The researchers cross-checked drug company payments made to researchers, available on the Medicines Australia database, with the authors’ self-reported conflicts.
It found that of 323 Australian authors listed in the trials, one quarter had at least one “missing or incomplete conflict of interest declaration”.

Bond University researcher Dr Ray Moynihan, who studies the link between money and medicine, said the research showed a “lack of rigour from the journals and authors that these things aren’t being declared”.

“One of the fundamental problems for medicine and healthcare is that so much of science is funded by companies who have a vested interest in the outcome of the studies,” he said.

In 2016, Medicines Australia started publishing pharma company payments to medical practitioners for consultancy, advisory meetings and educational events.

But Dr Moynihan said the system needs to be regulated, with penalties, to enhance transparency and guarantee payments are disclosed.

“In the United States, disclosure is mandated by law with fines. The onus is on the company to disclose payments over $10 to doctors and medical researchers. In Australia, it’s self-regulatory,” he said.

“There is also a massive gap because food and drink payments don’t need to be disclosed. And so all that wining and dining is essentially happening in secret,” Dr Moynihan said.

Medicines Australia CEO, Elizabeth de Somer said the group is a “strong advocate for transparency”.

“Being transparent about payments and other activities means that everyone can easily understand the nature and extent of programs we support, including [those] that might lead to the discovery of a new medicine, vaccine or treatment.”

Guidelines from the International Committee of Medical Journal Editors asks authors to declare if they have any conflicts of interest when submitting manuscripts.

The declarations are meant to be broad: for example, a scientist studying a blood-pressure medicine should declare if they have received money from any other companies that make blood-pressure drugs.

Professor Paul Glasziou from Bond University said linking journal editors with the Medicines Australia database to cross-check potential conflicts would be helpful, especially in identifying “serious” conflicts, such as where an author has received payment from a drug company involved in a clinical trial.

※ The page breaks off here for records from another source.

(* ===== verification/Kernel.v ===== *)
(** kernel.cpp, stake.h / stake.cpp, and the parts of chain.h, block.cpp and main.cpp
    they use: the modifier and the hash test of the kernel of a coinstake, the search of a
    staker and the check of a proof-of-stake block.  The results are as in
    StakeModifier.v. *)

From stdpp Require Import sorting.
From S2P Require Import Prelude CryptoCommon ArithUint256 ChainParams BlockIndex Pow StakeModifier ChainState Script PubKey Interpreter Standard Transaction SigHash Coins Validation BlockCheck MemPool.
Import BaseUint Arith256 BlockIndex.
Local Open Scope Z_scope.

Abbreviation chain := (list (option ptr)) (only parsing).

Section kernel_modifier.
Context (Params : CChainParams).

(** ** The modifier of a kernel *)

(** [while (nStakeModifierTime < pindexFrom->GetBlockTime() + nStakeModifierSelectionInterval)];
    the result also has [nStakeModifierHeight] and [nStakeModifierTime]. *)
Fixpoint kernel_loop (ks : kernel_state) (chainActive : chain) (fuel : nat) (stopTime : Z) (pindex : ptr) (pindexNext : option ptr)
    (nStakeModifierHeight nStakeModifierTime : Z) : option (bool * Z * Z * Z) :=
  if nStakeModifierTime <? stopTime then
    match fuel with
    | O => None
    | S fuel =>
        match pindexNext with
        | None => Some (false, 0, nStakeModifierHeight, nStakeModifierTime)
        | Some next =>
            b ← ks_index ks !! next;
            match chain_at chainActive (nHeight b + 1) with
            | None => Some (true, 0, nStakeModifierHeight, nStakeModifierTime)
            | Some pindexNext =>
                if GeneratedStakeModifier b
                then kernel_loop ks chainActive fuel stopTime next (Some pindexNext) (nHeight b) (nTime b)
                else kernel_loop ks chainActive fuel stopTime next (Some pindexNext) nStakeModifierHeight nStakeModifierTime
            end
        end
    end
  else f ← ks_fields ks !! pindex; Some (true, nStakeModifier f, nStakeModifierHeight, nStakeModifierTime).
Definition GetKernelStakeModifier (ks : kernel_state) (chainActive : chain) (hashBlockFrom : uint256) : option (bool * Z * Z * Z) :=
  match find_block (ks_index ks) hashBlockFrom with
  | None => Some (false, 0, 0, 0)
  | Some pindexFrom =>
      b ← ks_index ks !! pindexFrom;
      nStakeModifierSelectionInterval ← GetStakeModifierSelectionInterval Params;
      kernel_loop ks chainActive (length chainActive + 1) (nTime b + nStakeModifierSelectionInterval) pindexFrom
        (chain_at chainActive (nHeight b + 1)) (nHeight b) (nTime b)
  end.
End kernel_modifier.

(** ** The kernel hash test *)

Section stake.
Context (Params : CChainParams) `{HashFunctions} `{Secp256k1}.

(** The product is a 256-bit one. *)
Definition stakeTargetHit (hashProofOfStake : uint256) (nValueIn : Z) (bnTargetPerCoinDay : list Z) : option bool :=
  bnCoinDayWeight ← op_div W256 (of_u64 W256 (u64 nValueIn)) (of_u64 W256 100);
  Some (op_lt (UintToArith256 hashProofOfStake) (op_mul W256 bnCoinDayWeight bnTargetPerCoinDay)).

(** The hash that a stake with identifier [ssUniqueID] must bring under its target. *)
Definition kernel_hash (ssUniqueID : list Z) (nStakeModifier nTimeBlockFrom nTimeTx : Z) : uint256 :=
  Hash256 (WriteLE64 nStakeModifier ++ WriteLE32 nTimeBlockFrom ++ ssUniqueID ++ WriteLE32 nTimeTx).
(** The second component is [hashProofOfStake]. *)
Definition CheckStake (ssUniqueID : list Z) (nValueIn nStakeModifier : Z) (bnTarget : list Z) (nTimeBlockFrom nTimeTx : Z) : option (bool * uint256) :=
  let hashProofOfStake := kernel_hash ssUniqueID nStakeModifier nTimeBlockFrom nTimeTx in
  hit ← stakeTargetHit hashProofOfStake nValueIn bnTarget; Some (hit, hashProofOfStake).

(** ** Where a stake comes from *)

(** What [GetTransaction] and [ReadBlockFromDisk] read: the memory pool, the transaction
    index (the inner [None] is a file error), the coins of the tip and the block stored
    at the position of a node. *)
Record tx_sources := TxSources {
  ts_mempool : uint256 → option CMutableTransaction;
  ts_fTxIndex : bool;
  ts_ReadTxIndex : uint256 → option (option (CBlockHeader * CMutableTransaction));
  ts_AccessCoins : uint256 → option CCoins;
  ts_block_file : ptr → option CBlock;
}.
Context (ks : kernel_state) (chainActive : chain) (src : tx_sources).

(** [ReadBlockFromDisk] of a position, and of a node *)
Definition ReadBlockFromDisk_pos (pindex : ptr) : option CBlock :=
  block ← ts_block_file src pindex;
  if Transaction.IsProofOfStake block || CheckProofOfWork Params (header_GetHash (header block)) (hdr_nBits (header block))
  then Some block else None.
Definition ReadBlockFromDisk (pindex : ptr) : option CBlock :=
  block ← ReadBlockFromDisk_pos pindex;
  b ← ks_index ks !! pindex;
  if bool_decide (header_GetHash (header block) = phashBlock b) then Some block else None.

(** [GetTransaction]: the transaction and [hashBlock], which stays null for a transaction
    of the memory pool; [None] is [false]. *)
Definition GetTransaction (hash : uint256) (fAllowSlow : bool) : option (CMutableTransaction * uint256) :=
  match ts_mempool src hash with
  | Some tx => Some (tx, uint256_null)
  | None =>
      if ts_fTxIndex src then
        '(header, tx) ← mjoin (ts_ReadTxIndex src hash);
        if bool_decide (tx_GetHash tx = hash) then Some (tx, header_GetHash header) else None
      else
        let nHeight := match ts_AccessCoins src hash with Some coins => coins_nHeight coins | None => -1 end in
        if fAllowSlow && (0 <? nHeight) then
          pindexSlow ← chain_at chainActive nHeight;
          block ← ReadBlockFromDisk pindexSlow;
          tx ← head (filter (λ tx, tx_GetHash tx = hash) (vtx block));
          b ← ks_index ks !! pindexSlow;
          Some (tx, phashBlock b)
        else None
  end.

Record CStake := MkStake { pindexFrom : option ptr; txFrom : CMutableTransaction; nPosition : Z }.

Definition GetIndexFrom (s : CStake) : CStake :=
  match GetTransaction (tx_GetHash (txFrom s)) true with
  | Some (_, hashBlock) =>
      match find_block (ks_index ks) hashBlock with
      | Some pindex => if Contains (ks_index ks) chainActive pindex then MkStake (Some pindex) (txFrom s) (nPosition s) else s
      | None => s
      end
  | None => s
  end.
Definition GetValue (s : CStake) : option Z := nValue <$> vout (txFrom s) !! Z.to_nat (nPosition s).
Definition GetUniqueness (s : CStake) : list Z := WriteLE32 (nPosition s) ++ tx_GetHash (txFrom s).
(** The returned value, [nStakeModifier] and the stake, whose [pindexFrom] may change. *)
Definition GetModifier (s : CStake) : option (bool * Z * CStake) :=
  let s := GetIndexFrom s in
  match pindexFrom s with
  | None => Some (false, 0, s)
  | Some p =>
      b ← ks_index ks !! p;
      '(ok, modifier, _, _) ← GetKernelStakeModifier Params ks chainActive (phashBlock b);
      Some (ok, modifier, s)
  end.

(** ** Staking and checking a stake *)

(** The loop of [Stake]; [heights] are the heights of the chain that its iterations see.
    The result is the time found with its hash, or the last hash tried. *)
Definition nHashDrift : Z := 30.
Fixpoint stake_loop (ssUniqueID : list Z) (nValueIn modifier : Z) (bnTarget : list Z) (nTimeBlockFrom nTimeTx nHeightStart : Z)
    (heights : list Z) (i : Z) (hashProofOfStake : uint256) : option (option Z * uint256) :=
  match heights with
  | [] => Some (None, hashProofOfStake)
  | height :: heights =>
      if negb (height =? nHeightStart) then Some (None, hashProofOfStake)
      else
        let nTryTime := u32 (nTimeTx + nHashDrift - i) in
        '(ok, hash) ← CheckStake ssUniqueID nValueIn modifier bnTarget nTimeBlockFrom nTryTime;
        if (ok : bool) then Some (Some nTryTime, hash)
        else stake_loop ssUniqueID nValueIn modifier bnTarget nTimeBlockFrom nTimeTx nHeightStart heights (i + 1) hash
  end.
(** The returned value, [nTimeTx], [hashProofOfStake] and [mapHashedBlocks]; the clock
    shows [now] and [heights] has the height at each of the [nHashDrift] iterations. *)
Definition Stake (s : CStake) (bits nTimeBlockFrom nTimeTx : Z) (hashProofOfStake : uint256) (mapHashedBlocks : gmap Z Z)
    (heights : list Z) (now : Z) : option (bool * Z * uint256 * gmap Z Z) :=
  if nTimeTx <? nTimeBlockFrom then Some (false, nTimeTx, hashProofOfStake, mapHashedBlocks)
  else if nTimeTx <? u32 (nTimeBlockFrom + nStakeMinAge Params) then Some (false, nTimeTx, hashProofOfStake, mapHashedBlocks)
  else
    let bnTargetPerCoinDay := cr_value (SetCompact bits) in
    '(ok, modifier, s) ← GetModifier s;
    if negb (ok : bool) then Some (false, nTimeTx, hashProofOfStake, mapHashedBlocks)
    else
      nValueIn ← GetValue s;
      '(found, hash) ← stake_loop (GetUniqueness s) nValueIn modifier bnTargetPerCoinDay nTimeBlockFrom nTimeTx (Height chainActive) heights 0 hashProofOfStake;
      tip ← Tip chainActive ≫= (ks_index ks !!.);
      let hashed := {[nHeight tip := u32 now]} in
      Some match found with
      | Some nTryTime => (true, nTryTime, hash, hashed)
      | None => (false, nTimeTx, hash, hashed)
      end.

(** The returned value, [hashProofOfStake] and [stake], which are null at the call. *)
Definition CheckProofOfStake (block : CBlock) : option (bool * uint256 * option CStake) :=
  tx ← vtx block !! 1%nat;
  if negb (IsCoinStake tx) then Some (false, uint256_null, None)
  else
    txin ← vin tx !! 0%nat;
    spend ← tx_IsZerocoinSpend tx;
    if (spend : bool) then Some (true, uint256_null, None)
    else match GetTransaction (op_hash (prevout txin)) true with
    | None => Some (false, uint256_null, None)
    | Some (txPrev, _) =>
        out ← vout txPrev !! Z.to_nat (op_n (prevout txin));
        match @VerifyScript _ (TransactionSignatureChecker tx 0) STANDARD_SCRIPT_VERIFY_FLAGS (scriptSig txin) (scriptPubKey out) with
        | Abort => None
        | Err _ => Some (false, uint256_null, None)
        | Ok _ =>
            let stake := GetIndexFrom (MkStake None txPrev (op_n (prevout txin))) in
            match pindexFrom stake with
            | None => Some (false, uint256_null, Some stake)
            | Some pindex =>
                match ReadBlockFromDisk_pos pindex with
                | None => Some (false, uint256_null, Some stake)
                | Some blockprev =>
                    let bnTargetPerCoinDay := cr_value (SetCompact (hdr_nBits (header block))) in
                    '(ok, modifier, stake) ← GetModifier stake;
                    if negb (ok : bool) then Some (false, uint256_null, Some stake)
                    else
                      value ← GetValue stake;
                      '(ok, hash) ← CheckStake (GetUniqueness stake) value modifier bnTargetPerCoinDay
                                      (hdr_nTime (header blockprev)) (hdr_nTime (header block));
                      Some (ok, hash, Some stake)
                end
            end
        end
    end.
End stake.

Definition CheckCoinStakeTimestamp (nTimeBlock nTimeTx : Z) : bool := nTimeBlock =? nTimeTx.
(** [GetWeight] *)
Definition GetWeight (Params : CChainParams) (nIntervalBeginning nIntervalEnd : Z) : Z :=
  s64 (nIntervalEnd - nIntervalBeginning - nStakeMinAge Params).
Definition AddOrphanTx (o : orphans) (tx : CMutableTransaction) (peer : Z) : bool * orphans :=
  let hash := tx_GetHash tx in
  if bool_decide (is_Some (mapOrphanTransactions o !! hash)) then (false, o)
  else if 5000 <? u32 (Z.of_nat (length (Serialize_tx tx))) then (false, o)
  else (true, Orphans (<[hash := OrphanTx tx peer]> (mapOrphanTransactions o))
                (index_inputs (mapOrphanTransactionsByPrev o) hash (vin tx))).

Definition EraseOrphanTx (o : orphans) (hash : uint256) : orphans :=
  match mapOrphanTransactions o !! hash with
  | None => o
  | Some it => Orphans (delete hash (mapOrphanTransactions o)) (unindex_inputs (mapOrphanTransactionsByPrev o) hash (vin (orphan_tx it)))
  end.

(** The loop visits the entries in the order of the keys; erasing one keeps the others. *)
Fixpoint erase_for (peer : Z) (o : orphans) (l : list (uint256 * COrphanTx)) : orphans :=
  match l with
  | [] => o
  | it :: l => erase_for peer (if fromPeer it.2 =? peer then EraseOrphanTx o (tx_GetHash (orphan_tx it.2)) else o) l
  end.
Definition EraseOrphansFor (o : orphans) (peer : Z) : orphans := erase_for peer o (by_key (mapOrphanTransactions o)).
(** X3. Every envelope leaves exactly one line on the console, whatever
    becomes of it. *)
Theorem X3_one_line_per_envelope (Records : list SQSRecord) (w : World) :
  length (console (snd (run Records w))) = (length (console w) + length Records)%nat.
Proof.
  rewrite run_result. simpl snd.
  assert (Hstep : forall record w0,
            length (console (after record w0)) = S (length (console w0))).
  { intros record w0.
    destruct (after_cases record w0)
      as [(err & _ & _ & ->)
         |(envelope & _ & [(err & w1 & Hc & _ & ->)
                          |[(w1 & Hc & _ & ->)|(w1 & w2 & r & Hc & Hp & Hr)]])].
    - simpl. rewrite length_app. simpl. lia.
    - destruct (claim_frame _ _ _ _ _ _ _ Hc) as (_ & Hl & _).
      simpl. rewrite length_app, Hl. simpl. lia.
    - destruct (claim_frame _ _ _ _ _ _ _ Hc) as (_ & Hl & _).
      simpl. rewrite length_app, Hl. simpl. lia.
    - destruct (claim_frame _ _ _ _ _ _ _ Hc) as (_ & Hl & _).
      destruct (processOrder_frame _ _ _ _ Hp) as (_ & _ & _ & _ & Hw).
      destruct r as [u|err]; destruct Hr as (_ & ->); rewrite Hw; simpl;
        rewrite length_app, Hl; simpl; lia. }
  revert w. induction Records as [|r rest IH]; intros w; simpl; [lia|].
  change (fold_left _ rest (after r w)) with (after_all rest (after r w)).
  rewrite IH, Hstep. lia.
Qed.

(** X4. Over a batch, the table gains exactly as many records as
    [processOrder] is entered times: every New claim is followed by one
    call, and nothing else writes or calls. *)
Theorem X4_one_call_per_record_written (Records : list SQSRecord) (w : World) :
  (size (table (snd (run Records w))) + length (processOrder_calls w))%nat
  = (size (table w) + length (processOrder_calls (snd (run Records w))))%nat.
Proof.
  rewrite run_result. simpl snd.
  assert (Hstep : forall record w0,
            (size (table (after record w0)) + length (processOrder_calls w0))%nat
            = (size (table w0) + length (processOrder_calls (after record w0)))%nat).
  { intros record w0.
    destruct (after_cases record w0)
      as [(err & _ & _ & ->)
         |(envelope & _ & [(err & w1 & Hc & _ & ->)
                          |[(w1 & Hc & _ & ->)|(w1 & w2 & r & Hc & Hp & Hr)]])].
    - reflexivity.
    - destruct (claim_frame _ _ _ _ _ _ _ Hc) as (_ & _ & Hcalls & _ & _ & Htab).
      simpl. rewrite Hcalls, Htab; [reflexivity|discriminate].
    - destruct (claim_frame _ _ _ _ _ _ _ Hc) as (_ & _ & Hcalls & _ & _ & Htab).
      simpl. rewrite Hcalls, Htab; [reflexivity|discriminate].
    - destruct (claim_New_inv _ _ _ _ _ _ Hc) as (name & k & _ & _ & _ & Hfree & _ & Hw1).
      destruct (processOrder_frame _ _ _ _ Hp) as (Htab & _ & _ & Hcalls & _).
      assert (Hsize : size (table w2) = S (size (table w0))).
      { rewrite Htab, Hw1. simpl. now apply map_size_insert_None. }
      assert (Hlen : length (processOrder_calls w2) = S (length (processOrder_calls w0))).
      { rewrite Hcalls, Hw1, length_app. simpl. lia. }
      destruct r as [u|err]; destruct Hr as (_ & ->); simpl; lia. }
  revert w. induction Records as [|r rest IH]; intros w; simpl; [reflexivity|].
  change (fold_left _ rest (after r w)) with (after_all rest (after r w)).
  specialize (IH (after r w)). specialize (Hstep r w). lia.
Qed.
Section FindAccessKey.
Context {PublicKey Action Failure : Type}.
Variable signer_public_key : Connection -> string -> settled Failure PublicKey.
Variable key_to_string : PublicKey -> string.
Variable view_access_key :
  Connection -> string -> string -> settled Failure AccessKeyView.

Abbreviation find :=
  (@findAccessKey Connection AccessKeyView PublicKey Action Failure
     signer_public_key key_to_string view_access_key).

(** A key already in the cache is answered from the cache, and the instance
    is left as it was. *)
Lemma findAccessKey_cached this receiverId actions pk v :
  signer_public_key (connection this) (accountId this) = Resolved pk ->
  accessKeyByPublicKeyCache this !! key_to_string pk = Some v ->
  find this receiverId actions = (this, Resolved (pk, v)).
Proof. intros Hk Hc. unfold findAccessKey. by rewrite Hk, Hc. Qed.

(** A key fetched from the provider is in the cache afterwards. *)
Lemma findAccessKey_fills_cache this receiverId actions pk v :
  signer_public_key (connection this) (accountId this) = Resolved pk ->
  accessKeyByPublicKeyCache this !! key_to_string pk = None ->
  view_access_key (connection this) (accountId this) (key_to_string pk)
    = Resolved v ->
  snd (find this receiverId actions) = Resolved (pk, v)
  /\ accessKeyByPublicKeyCache (fst (find this receiverId actions))
       !! key_to_string pk = Some v.
Proof.
  intros Hk Hc Hv. unfold findAccessKey. rewrite Hk, Hc, Hv. simpl.
  split; [reflexivity | apply lookup_insert_eq].
Qed.

(** What the operation does to the instance passes the declaration's
    check. *)
Lemma findAccessKey_writes this receiverId actions :
  exists ws,
    forallb permitted ws = true
    /\ fst (find this receiverId actions) = run ws this.
Proof.
  unfold findAccessKey.
  destruct (signer_public_key _ _) as [pk | e]; [| by exists []].
  simpl. destruct (accessKeyByPublicKeyCache this !! key_to_string pk) as [v |];
    [by exists [] |].
  destruct (view_access_key _ _ _) as [v | e]; [| by exists []].
  by exists [PutCache (key_to_string pk) v].
Qed.

(** Asking again gives the same answer and no longer changes the
    instance. *)
Lemma findAccessKey_again this receiverId actions receiverId' actions' r :
  snd (find this receiverId actions) = Resolved r ->
  find (fst (find this receiverId actions)) receiverId' actions'
  = (fst (find this receiverId actions), Resolved r).
Proof.
  unfold findAccessKey.
  destruct (signer_public_key (connection this) (accountId this))
    as [pk | e] eqn:Hk; [| discriminate].
  simpl.
  destruct (accessKeyByPublicKeyCache this !! key_to_string pk)
    as [v |] eqn:Hc.
  - simpl. intros [= <-]. by rewrite Hk, Hc.
  - destruct (view_access_key _ _ _) as [v | e]; [| discriminate].
    simpl. intros [= <-]. by rewrite Hk, lookup_insert_eq.
Qed.

(** C10. Two calls of [findAccessKey] on the same instance state, against
    the same key store and provider, that differ only in [receiverId] and
    [actions] settle alike: same result, same instance state afterwards. *)
Theorem findAccessKey_ignores_receiverId_and_actions this
    (receiverId1 receiverId2 : string) (actions1 actions2 : list Action) :
  findAccessKey signer_public_key key_to_string view_access_key
                this receiverId1 actions1
  = findAccessKey signer_public_key key_to_string view_access_key
                  this receiverId2 actions2.
Proof. unfold findAccessKey. reflexivity. Qed.

(** Its failures are those of the key store or of the provider. *)
Lemma findAccessKey_rejected this receiverId actions e :
  snd (find this receiverId actions) = Rejected e ->
  signer_public_key (connection this) (accountId this) = Rejected e
  \/ exists pk,
       signer_public_key (connection this) (accountId this) = Resolved pk
       /\ view_access_key (connection this) (accountId this) (key_to_string pk)
          = Rejected e.
Proof.
  unfold findAccessKey.
  destruct (signer_public_key _ _) as [pk | e'] eqn:Hk;
    [| simpl; intros [= <-]; by left].
  simpl.
  destruct (accessKeyByPublicKeyCache this !! key_to_string pk); [discriminate |].
  destruct (view_access_key _ _ _) as [v | e'] eqn:Hv; [discriminate |].
  simpl. intros [= <-]. right. by exists pk.
Qed.

End FindAccessKey.

Section Operations.
Context {Request Response Failure Args Result : Type}.
Variable transport : Connection -> Request -> settled Failure Response.

Implicit Types (s : @script AccessKeyView Request Response Result).
Implicit Types (updates : list (@cache_update AccessKeyView)).
Lemma writes_ret {A : Type} (P : Descriptor → Prop) (a : A) :
  writes P (mret a).
Proof.
  intros s. exists (Ok a), []. split; [constructor|].
  intros w <-. unfold mret, M_ret. simpl.
  now rewrite app_nil_r, world_eta.
Qed.

Lemma writes_raise {A : Type} (P : Descriptor → Prop) (e : Exn) :
  writes P (raise (A := A) e).
Proof.
  intros s. exists (Raise e), []. split; [constructor|].
  intros w <-. unfold raise. simpl. now rewrite app_nil_r, world_eta.
Qed.

Lemma writes_write_file (P : Descriptor → Prop) (c : Category) (p : string)
    (b : bytes) :
  P (mkDescriptor c p b) → writes P (write_file c p b).
Proof.
  intros HP s. exists (Ok tt), [mkDescriptor c p b].
  split; [now repeat constructor|]. now intros w <-.
Qed.

Lemma writes_bind {A B : Type} (P : Descriptor → Prop) (m : M A)
    (k : A → M B) :
  writes P m → (∀ a, writes P (k a)) → writes P (m ≫= k).
Proof.
  intros Hm Hk s. destruct (Hm s) as (r & ds & HP & Hrun).
  destruct r as [a|e].
  - destruct (Hk a s) as (r' & ds' & HP' & Hrun').
    exists r', (ds ++ ds'). split; [now apply Forall_app|].
    intros w Hw. rewrite (bind_Ok _ _ _ _ _ (Hrun w Hw)).
    rewrite Hrun' by reflexivity. simpl.
    now rewrite apply_writes_app, app_assoc.
  - exists (Raise e), ds. split; [exact HP|].
    intros w Hw. now rewrite (bind_Raise _ _ _ _ _ (Hrun w Hw)).
Qed.

(** Reading [self] and going on with it. *)
Lemma writes_with_self {A : Type} (P : Descriptor → Prop)
    (k : ConanFile → M A) :
  (∀ s, writes P (k s)) → writes P (get_self ≫= k).
Proof.
  intros Hk s. destruct (Hk s s) as (r & ds & HP & Hrun).
  exists r, ds. split; [exact HP|].
  intros w Hw. rewrite (bind_Ok _ _ w w (self w)); [|reflexivity].
  rewrite Hw. now apply Hrun.
Qed.

Lemma writes_for_each {A : Type} (P : Descriptor → Prop) (body : A → M unit)
    (l : list A) :
  (∀ x, writes P (body x)) → writes P (for_each body l).
Proof.
  intros Hbody. induction l as [|x l IH]; simpl.
  - apply writes_ret.
  - apply writes_bind; [apply Hbody|]. intros _. exact IH.
Qed.

Section Generation.
Context {tools : ConanTools}.

Lemma writes_CMakeDeps_generate (deps : CMakeDeps) :
  writes (fun d => category d = DependencyLocator) (CMakeDeps_generate deps).
Proof.
  apply writes_with_self. intros s. apply writes_for_each. intros ref.
  destruct (locate_dependency s ref) as [cause|[file text]].
  - apply writes_raise.
  - now apply writes_write_file.
Qed.

Lemma writes_CMakeToolchain_generate (tc : CMakeToolchain) :
  writes (fun d => category d = Toolchain) (CMakeToolchain_generate tc).
Proof.
  apply writes_with_self. intros s. apply writes_bind.
  - apply writes_for_each. intros f. now apply writes_write_file.
  - intros _. destruct (render_toolchain s (generator tc)).2.
    + apply writes_raise.
    + apply writes_ret.
Qed.

Lemma writes_weaken {A : Type} (P Q : Descriptor → Prop) (m : M A) :
  (∀ d, P d → Q d) → writes P m → writes Q m.
Proof.
  intros HPQ Hm s. destruct (Hm s) as (r & ds & HP & Hrun).
  exists r, ds. split; [|exact Hrun]. eapply Forall_impl; eauto.
Qed.

Lemma writes_generate : writes (fun _ => True) generate.
Proof.
  unfold generate. apply writes_bind; [apply writes_ret|]. intros tc.
  apply writes_bind.
  - eapply writes_weaken; [|apply writes_CMakeToolchain_generate]. done.
  - intros _. apply writes_bind; [apply writes_ret|]. intros deps.
    eapply writes_weaken; [|apply writes_CMakeDeps_generate]. done.
Qed.

End Generation.

Section Orchestration.
Context {tools : ConanTools}.

(** What [build] does when the configure subprocess fails: the failure is
    raised with the recorded result, which is the only invocation added. *)
Lemma build_configure_fails (w : World) :
  returncode (subprocess Configure w) ≠ 0%Z →
  let c := subprocess Configure w in
  let r := mkInvocationResult Configure (returncode c) (out c) (err c) in
  build w =
  (Raise (ExternalFailure Configure r),
   mkWorld (self w) (disk_after c) (written w) (invoked w ++ [r])).
Proof.
  intros Hne. simpl. unfold build, CMake_new.
  rewrite (bind_Ok _ _ w w mkCMake) by reflexivity.
  erewrite bind_Raise; [reflexivity|].
  unfold CMake_configure, CMake_run.
  destruct (Z.eqb_spec (returncode (subprocess Configure w)) 0);
    [contradiction|reflexivity].
Qed.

“Better oversight is needed by journal editors, so they can be sure there are no possible conflicts,” he said.

Professor Wendy Lipman, a bioethicist from Macquarie University, said some authors may have not disclosed all payments because they “genuinely believe there is no conflict”.

“Some authors might not disclose payments due to inconvenience, little enforcement from the journals and, in some cases, the authors may think it is unnecessary,” she said.

While the study anonymised its results, the team did provide an example to the Herald and The Age: a trial paper published in recent years of a new cancer treatment manufactured by Roche, published in the Lancet Oncology.

The study was funded by Roche; it found the new treatment worked well.

Dr Mintzes team found nearly $150,000 in undeclared payments to five Australian authors on the paper. These undeclared payments came from a range of pharma companies who manufactured cancer drugs, and from Roche itself.

The team supplied these concerns to The Lancet. However, after an investigation, the Lancet’s editors found the disclosures were satisfactory.

Dr Mintzes said the research was not being done to name and shame individuals who do not disclose their conflicts completely.

“We did this research because we believe that full and accurate disclosure of conflicts of interest is important to scientific integrity and ultimately to public trust in science.”